Richtig groß wird Semsrotts Auftritt, als er sich überlegt, wie ein Brief des AfD-Politikers Bernd Höcke aussehen könnte. Wobei Folgendes rauskommt: "Ich bin Bernd Höcke und ich finde, wir können nicht alle aufnehmen. Diese verdammten Wirtschaftsflüchtlinge, diese verdammten Albaner und diese verdammten Polen, die den Spargel stechen – das würden wir gerne selbst tun!" Von dort aus schleicht der Hamburger sich rückwärts durch die Geschichte, mit all den verdrehten Ansichten von Rechtspopulisten.

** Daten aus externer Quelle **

(** Three frames without a face at times 5, 5.5 and 7, the classifier
    answering sad, happy and failing: the first and the third are sampled. *)
Lemma run_appends_samples_witness :
  let fs := [Frame [] 5 (Some "sad"); Frame [] (11 # 2) (Some "happy");
             Frame [] 7 None] in
  let g := Globals ["confusion"] [1 # 4]%Q 2 0 ∅ in
  ∃ g' l' outs,
    detect_emotion_run fs (g, 0%Q) = Some (g', l', outs)
    ∧ emotion_window g' = ["confusion"; "boredom"; "engagement/focus"]
    ∧ typing_metrics g' = typing_metrics g
    ∧ scroll_events g' = scroll_events g
    ∧ key_press_times g' = key_press_times g
    ∧ emotion_window g' = emotion_window g ++ omap sampled outs
    ∧ Forall (λ lab, lab ∈ affect_labels) (omap sampled outs).
Proof.
  cbv zeta.
  assert (∃ g' l' outs,
            detect_emotion_run
              [Frame [] 5 (Some "sad"); Frame [] (11 # 2) (Some "happy");
               Frame [] 7 None] (Globals ["confusion"] [1 # 4]%Q 2 0 ∅, 0%Q)
            = Some (g', l', outs)
            ∧ emotion_window g' = ["confusion"; "boredom"; "engagement/focus"])
    as (g' & l' & outs & Hrun & Hw).
  { eexists _, _, _. split; reflexivity. }
  exists g', l', outs. split; [exact Hrun|]. split; [exact Hw|].
  apply (run_appends_samples _ _ _ _ _ _ Hrun).
Defined.

Lemma detect_emotion_frame_sampling (f : frame) (g g' : globals) (l l' : Q)
    (out : frame_out) :
  detect_emotion_frame f (g, l) = Some (g', l', out) →
  (sampled out = None ∧ l' = l ∧ ¬ (EMOTION_SAMPLE_INTERVAL <= now f - l)%Q)
  ∨ (is_Some (sampled out) ∧ l' = now f
     ∧ (EMOTION_SAMPLE_INTERVAL <= now f - l)%Q).
Proof.
  unfold detect_emotion_frame. intros Hstep.
  destruct (frame_seen f) as [seen|]; [|discriminate Hstep].
  cbn [mbind option_bind] in Hstep.
  destruct (debounce seen (eye_closed_counter g)) as [counter tired].
  destruct (Qle_bool _ _) eqn:Hq; injection Hstep as <- <- <-; cbn.
  - right. apply Qle_bool_iff in Hq. split; [by eexists|done].
  - left. split; [done|]. split; [done|]. intros Hle.
    apply Qle_bool_iff in Hle. congruence.
Qed.
(** * ConsoleLocaleTimestamp: a console decorator that prefixes a timestamp

    A shallow embedding of [src/ConsoleLocaleTimestamp.ts].  The class keeps
    five private fields, validates its four constructor arguments by their
    [Object.prototype.toString] class, and exposes nineteen wrappers of the
    host console.  Every wrapper that prints first writes a timestamp to
    [process.stdout] or [process.stderr] and then calls the console.

    JavaScript values are an inductive type; the object under construction
    and the outside world (clock, output streams, console) are threaded
    through a small state-and-exception monad.  The host's time formatter
    is a parameter that returns a rendering or throws. *)

From Stdlib Require Import String List ZArith Bool Lia DecimalString.
Import ListNotations.
Open Scope string_scope.
Open Scope Z_scope.

(** ** JavaScript values *)

(** The values a caller can hand to the class.  Arrays keep their holes
    ([None]): [Array.prototype.every] skips them and an index read on one
    yields [undefined].  Numbers are integer valued, only their class and
    their truthiness are ever inspected. *)
#[local] Set Warnings "-register-all".
Inductive JsValue : Type :=
| JsUndefined
| JsNull
| JsBoolean (b : bool)
| JsNumber (n : Z)
| JsString (s : string)
| JsFunction (source : string)
| JsObject (props : list (string * JsValue))
| JsArray (elems : list (option JsValue)).
#[local] Set Warnings "register-all".

(** [Object.prototype.toString.call(v)]. *)
Definition Object_prototype_toString_call (v : JsValue) : string :=
  match v with
  | JsUndefined => "[object Undefined]"
  | JsNull => "[object Null]"
  | JsBoolean _ => "[object Boolean]"
  | JsNumber _ => "[object Number]"
  | JsString _ => "[object String]"
  | JsFunction _ => "[object Function]"
  | JsObject _ => "[object Object]"
  | JsArray _ => "[object Array]"
  end.
(** * E-commerce data pipeline: generator, loader and analytics queries

    A shallow embedding of [data_generator.py], [database_loader.py] and
    [queries.py].  Python exceptions are an error result, the two random
    generators (the [random] module's and Faker's own), the wall-clock date,
    the flat files and the SQLite file are explicit state.

    The libraries the program calls (CPython's [random], Faker, pandas,
    SQLite) are not part of the repository; what the program relies on from
    them is collected in the class [Platform] and in the small models of
    [random.choice], [random.randint], [random.sample], [Faker.date_between]
    and of the SQLite connection below. *)

From Stdlib Require Import ZArith NArith QArith Qround String DecimalString List FinFun Sorted
  Permutation Bool Lia.
Import ListNotations.
Open Scope Z_scope.

(** ** Exceptions and the state-and-error monad *)

Inductive exn : Type :=
| IndexError
| ValueError
| OSError
| FileNotFoundError (path : string)
| IntegrityError
| OperationalError
| DatabaseError.

Inductive result (A : Type) : Type :=
| Ok (a : A)
| Raise (e : exn).
Arguments Ok {A} a.
Arguments Raise {A} e.

(** A computation over a state [St]: it returns a value or raises, and the
    state reached is kept in both cases (an exception does not undo the
    draws already made or the files already written). *)
Definition M (St A : Type) : Type := St -> result A * St.

Definition ret {St A} (a : A) : M St A := fun s => (Ok a, s).

Definition raise {St A} (e : exn) : M St A := fun s => (Raise e, s).

Definition bind {St A B} (m : M St A) (f : A -> M St B) : M St B :=
  fun s => match m s with
           | (Ok a, s') => f a s'
           | (Raise e, s') => (Raise e, s')
           end.

Notation "x <- m ;; k" := (bind m (fun x => k))
  (at level 61, m at next level, right associativity).
Notation "' pat <- m ;; k" := (bind m (fun x => match x with pat => k end))
  (at level 61, pat pattern, m at next level, right associativity).
Notation "m ;;; k" := (bind m (fun _ => k))
  (at level 61, right associativity).

(** [for x in xs: out.append(f(x))] *)
Fixpoint forM {St A B} (xs : list A) (f : A -> M St B) : M St (list B) :=
  match xs with
  | [] => ret []
  | x :: xs' => y <- f x ;; ys <- forM xs' f ;; ret (y :: ys)
  end.

(** [range(1, n + 1)] *)
Definition range1 (n : Z) : list Z := map Z.of_nat (seq 1 (Z.to_nat n)).

(** ** What the program takes from its libraries *)

(** Dates are kept as day ordinals.  The program stores them as
    ['%Y-%m-%d'] strings and parses them back; on four-digit years that
    rendering is a bijection that preserves the order, so [max] and the
    comparisons of the source are those of the ordinals. *)
Definition date : Type := Z.

(** [gen] is the state of one [random.Random] instance, [float] the type of
    IEEE doubles. *)
Class Platform (gen float : Type) : Type := {
  (** one raw draw from a generator *)
  draw : gen -> N * gen;
  (** the operations the program applies to doubles *)
  float_of_Z : Z -> float;
  fadd : float -> float -> float;
  fsub : float -> float -> float;
  fmul : float -> float -> float;
  (** [x <= y], a total comparison (no NaN is ever stored) *)
  fleb : float -> float -> bool;
  fleb_total : forall x y, fleb x y = true \/ fleb y x = true;
  (** Python's [round(x, 2)] and SQLite's [ROUND(x, 2)] *)
  py_round2 : float -> float;
  sql_round2 : float -> float;
  (** [random.random()] out of a raw draw *)
  random_unit : N -> float;
  (** Faker's text providers, each advancing Faker's generator *)
  fake_name : gen -> string * gen;
  fake_email : gen -> string * gen;
  fake_catch_phrase : gen -> string * gen;
  fake_text : N -> gen -> string * gen
}.

(** ** The five tables *)

Inductive table_name : Type := Users | Products | Orders | OrderItems | Reviews.

(** One value per table. *)
Record per_table (A : Type) : Type := {
  of_users : A;
  of_products : A;
  of_orders : A;
  of_order_items : A;
  of_reviews : A
}.
Arguments of_users {A} _.
Arguments of_products {A} _.
Arguments of_orders {A} _.
Arguments of_order_items {A} _.
Arguments of_reviews {A} _.

Definition get_table {A} (t : table_name) (s : per_table A) : A :=
  match t with
  | Users => of_users s
  | Products => of_products s
  | Orders => of_orders s
  | OrderItems => of_order_items s
  | Reviews => of_reviews s
  end.

Definition set_table {A} (t : table_name) (v : A) (s : per_table A) : per_table A :=
  match t with
  | Users => {| of_users := v; of_products := of_products s; of_orders := of_orders s;
                of_order_items := of_order_items s; of_reviews := of_reviews s |}
  | Products => {| of_users := of_users s; of_products := v; of_orders := of_orders s;
                   of_order_items := of_order_items s; of_reviews := of_reviews s |}
  | Orders => {| of_users := of_users s; of_products := of_products s; of_orders := v;
                 of_order_items := of_order_items s; of_reviews := of_reviews s |}
  | OrderItems => {| of_users := of_users s; of_products := of_products s; of_orders := of_orders s;
                     of_order_items := v; of_reviews := of_reviews s |}
  | Reviews => {| of_users := of_users s; of_products := of_products s; of_orders := of_orders s;
                  of_order_items := of_order_items s; of_reviews := v |}
  end.

Definition all_tables {A} (v : A) : per_table A :=
  {| of_users := v; of_products := v; of_orders := v; of_order_items := v; of_reviews := v |}.

(** ** Data model *)

Section Model.
Context {gen float : Type} {P : Platform gen float}.

Record user : Type := {
  u_id : Z;
  u_name : string;
  u_email : string;
  u_signup_date : date
}.

Record product : Type := {
  p_id : Z;
  p_name : string;
  p_category : string;
  p_price : float
}.

Record order : Type := {
  o_id : Z;
  o_user_id : Z;
  o_order_date : date;
  o_total_amount : float
}.

Record order_item : Type := {
  oi_id : Z;
  oi_order_id : Z;
  oi_product_id : Z;
  oi_quantity : Z;
  oi_subtotal : float
}.

Record review : Type := {
  r_id : Z;
  r_user_id : Z;
  r_product_id : Z;
  r_rating : Z;
  r_review_text : string;
  r_review_date : date
}.

(** The dictionary [generate_data] returns. *)
Record dataset : Type := {
  ds_users : list user;
  ds_products : list product;
  ds_orders : list order;
  ds_order_items : list order_item;
  ds_reviews : list review
}.

(** ** Sources of randomness and the clock *)

(** [random.seed(42)] seeds the module-level generator and [Faker.seed(42)]
    Faker's own; both live for the whole process.  [today] is the date the
    relative bounds ['today'] and ['-2y'] are resolved against. *)
Record entropy : Type := {
  py_random : gen;
  faker_random : gen;
  today : date
}.

Definition py_draw : M entropy N :=
  fun e => let (r, g) := draw (py_random e) in
           (Ok r, {| py_random := g; faker_random := faker_random e; today := today e |}).

Definition faker_draw : M entropy N :=
  fun e => let (r, g) := draw (faker_random e) in
           (Ok r, {| py_random := py_random e; faker_random := g; today := today e |}).

Definition faker_text (provider : gen -> string * gen) : M entropy string :=
  fun e => let (s, g) := provider (faker_random e) in
           (Ok s, {| py_random := py_random e; faker_random := g; today := today e |}).

Definition get_today : M entropy date := fun e => (Ok (today e), e).

(** *** The [random] module *)

(** [Random._randbelow(n)], [n > 0]: a value in [0, n). *)
Definition randbelow (n : N) : M entropy N :=
  r <- py_draw ;; ret (r mod n)%N.

(** [random.choice(seq)]: [IndexError] on an empty sequence. *)
Definition choice {A} (seq : list A) : M entropy A :=
  match seq with
  | [] => raise IndexError
  | d :: _ =>
      i <- randbelow (N.of_nat (length seq)) ;;
      ret (nth (N.to_nat i) seq d)
  end.

(** [random.randint(a, b)]: [ValueError] on an empty range. *)
Definition randint (a b : Z) : M entropy Z :=
  if b <? a then raise ValueError
  else r <- randbelow (Z.to_N (b - a + 1)) ;; ret (a + Z.of_N r).

(** [random.uniform(a, b)] is [a + (b - a) * self.random()]. *)
Definition uniform (a b : float) : M entropy float :=
  r <- py_draw ;; ret (fadd a (fmul (fsub b a) (random_unit r))).

(** [pool[j] = pool[n - i - 1]] followed by the shrinking of the live part
    of the pool by one. *)
Fixpoint set_nth {A} (j : nat) (x : A) (l : list A) : list A :=
  match l, j with
  | [], _ => []
  | _ :: t, O => x :: t
  | h :: t, S j' => h :: set_nth j' x t
  end.

Definition pool_take {A} (j : nat) (pool : list A) (d : A) : list A :=
  removelast (set_nth j (last pool d) pool).

Fixpoint sample_pool {A} (pool : list A) (k : nat) : M entropy (list A) :=
  match k with
  | O => ret []
  | S k' =>
      match pool with
      | [] => raise ValueError
      | d :: _ =>
          j <- randbelow (N.of_nat (length pool)) ;;
          rest <- sample_pool (pool_take (N.to_nat j) pool d) k' ;;
          ret (nth (N.to_nat j) pool d :: rest)
      end
  end.

(** [random.sample(population, k)]: [k] elements at distinct positions,
    [ValueError] when [k] is negative or exceeds the population.  The
    selection follows the pool branch of CPython's implementation. *)
Definition sample {A} (population : list A) (k : Z) : M entropy (list A) :=
  if (k <? 0) || (Z.of_nat (length population) <? k) then raise ValueError
  else sample_pool population (Z.to_nat k).

(** *** Faker *)

(** A relative bound ['-Ny']: Faker turns a year into 365.24 days and the
    date arithmetic keeps the whole days of the (negative) offset. *)
Definition years_ago (y : Z) : M entropy date :=
  fun e => (Ok (today e - (36524 * y + 99) / 100), e).

(** [fake.date_between(start_date, end_date)]: a date of the closed
    interval, [ValueError] when the interval is empty. *)
Definition date_between (start_date end_date : date) : M entropy date :=
  if end_date <? start_date then raise ValueError
  else r <- faker_draw ;; ret (start_date + Z.of_N r mod (end_date - start_date + 1)).

(** ** [data_generator.py] *)

Definition generate_users (num_users : Z) : M entropy (list user) :=
  forM (range1 num_users) (fun i =>
    start <- years_ago 2 ;;
    stop <- get_today ;;
    signup_date <- date_between start stop ;;
    name <- faker_text fake_name ;;
    email <- faker_text fake_email ;;
    ret {| u_id := i; u_name := name; u_email := email; u_signup_date := signup_date |}).

Definition categories : list string :=
  ["Electronics"; "Clothing"; "Books"; "Home & Garden";
   "Sports"; "Toys"; "Beauty"; "Food & Beverages"]%string.

Definition generate_products (num_products : Z) : M entropy (list product) :=
  forM (range1 num_products) (fun i =>
    name <- faker_text fake_catch_phrase ;;
    category <- choice categories ;;
    price <- uniform (float_of_Z 10) (float_of_Z 500) ;;
    ret {| p_id := i; p_name := name; p_category := category; p_price := py_round2 price |}).

(** [df[df['id'] == key]...values[0]] / [.iloc[0]]: the first matching row,
    [IndexError] when there is none. *)
Definition first_row {A} (rows : list A) : M entropy A :=
  match rows with
  | [] => raise IndexError
  | r :: _ => ret r
  end.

Im Höcke-Style prangert er alle Einwanderer und die daraus resultierenden Vorteile an, die es jemals gegeben hat. Die Gastarbeiter in den 70ern, die das Wirtschaftswunder ermöglicht haben. Die Römer, denen wir die gepflasterten Straßen verdanken. Er schimpft auf die Vorfahren aus Afrika, auf denen unsere Existenz und Evolution beruht ("Ich bin Bernd Höcke und finde kleinere Gehirne besser."). Schließlich kommt der Poetry-Slammer beim Ursprung allen Daseins an: "Ich bin Bernd Höcke. Und ich mochte es noch, als da noch dieses Nichts war. Vorm Urknall. Da gab's keine Einwanderung. Vor allem keine Einwanderung." Und löst schließlich eines der ganz großen Rätsel der Welt: "Ich glaube, das ist die eigentliche Sehnsucht von Rechtspopulisten: nichts."
Der kann ...
... nicht nur gegen die AfD sticheln, sondern hat auch Allgemeinkritik auf Lager wie: "In Europa gibt es den Kapitalismus und Humanismus. Im Schnitt sind wir alle humanistische Kapitalisten. Was bedeutet humanistischer Kapitalismus? Wir beuten andere aus, fühlen uns aber schlecht dabei."
Der kommt ...
... mit seinem Programm in der Comedy-Welt ziemlich gut an. Was man anhand der Preise sieht, die ihm verliehen wurden: Karl-Marx-Poesie-Preis 2010 (was streng genommen – und die Poetry-Slam-Szene nimmt so was ja sehr ernst – kein Preis ist, sondern bedeutet, sich beim Wettbewerb in Trier auf den ersten Platz geslamt zu haben), Freiburger Leiter 2012 und schließlich wurde ihm der Bayerischer Kabarettpreis 2014 in der Kategorie "Senkrechtstarter" verliehen, was ihm laut eigener Aussage vor allem eins ist: Peinlich.
Der geht ...
... ziemlich traurig durchs Leben. Aber doch mit einer Art optimistischem Pessimismus. Schließlich ist das Thema "Scheitern" sein Steckenpferd. Was man an seiner Erfindung der "Unglückskekse" und seinem Motto "Freude ist nur ein Mangel aus Information" merkt. Auf seiner Website ist schließlich auch zu lesen: Er ist der traurigste Komiker der Welt. Was sich dadurch bestätigen lässt, dass er sich mit folgenden Fragen beschäftigt: Was soll ich tun? Was darf ich hoffen? Und kann ich das Kaninchen nochmal sehen?
Wir lernen daraus, ...
... dass der Poetry-Slam nicht ganz dem Untergang geweiht ist. Zumindest nicht, solange es noch Auftritte wie den von Nico Semsrott gibt. Und dass vorgetragene Texte auch für politische Kritik taugen. Vor allem die, bei denen sich die Vortragenden nicht auf Pathos und Theatralik konzentrieren, sondern auf den Inhalt.
Nur Google weiß ...
... vermutlich schon sehr lange, dass dieser Poetry-Slamer mal richtig groß wird. Google und wir! Wir immerhin seit drei Jahren, um genauer zu sein. Da lief Nico Semsrott mit uns durch die Ausstellung "Besser scheitern" in der Hamburger Kunsthalle. Und meinte am Ende, dass er gern ein eigenes Museum des Scheiterns eröffnen würde. Mit nur ein paar Exponaten im Hauptraum. Und mit einem zugänglichen Nebenzimmer, wo die Stücke stehen, die es nicht in den Ausstellungsraum geschafft haben.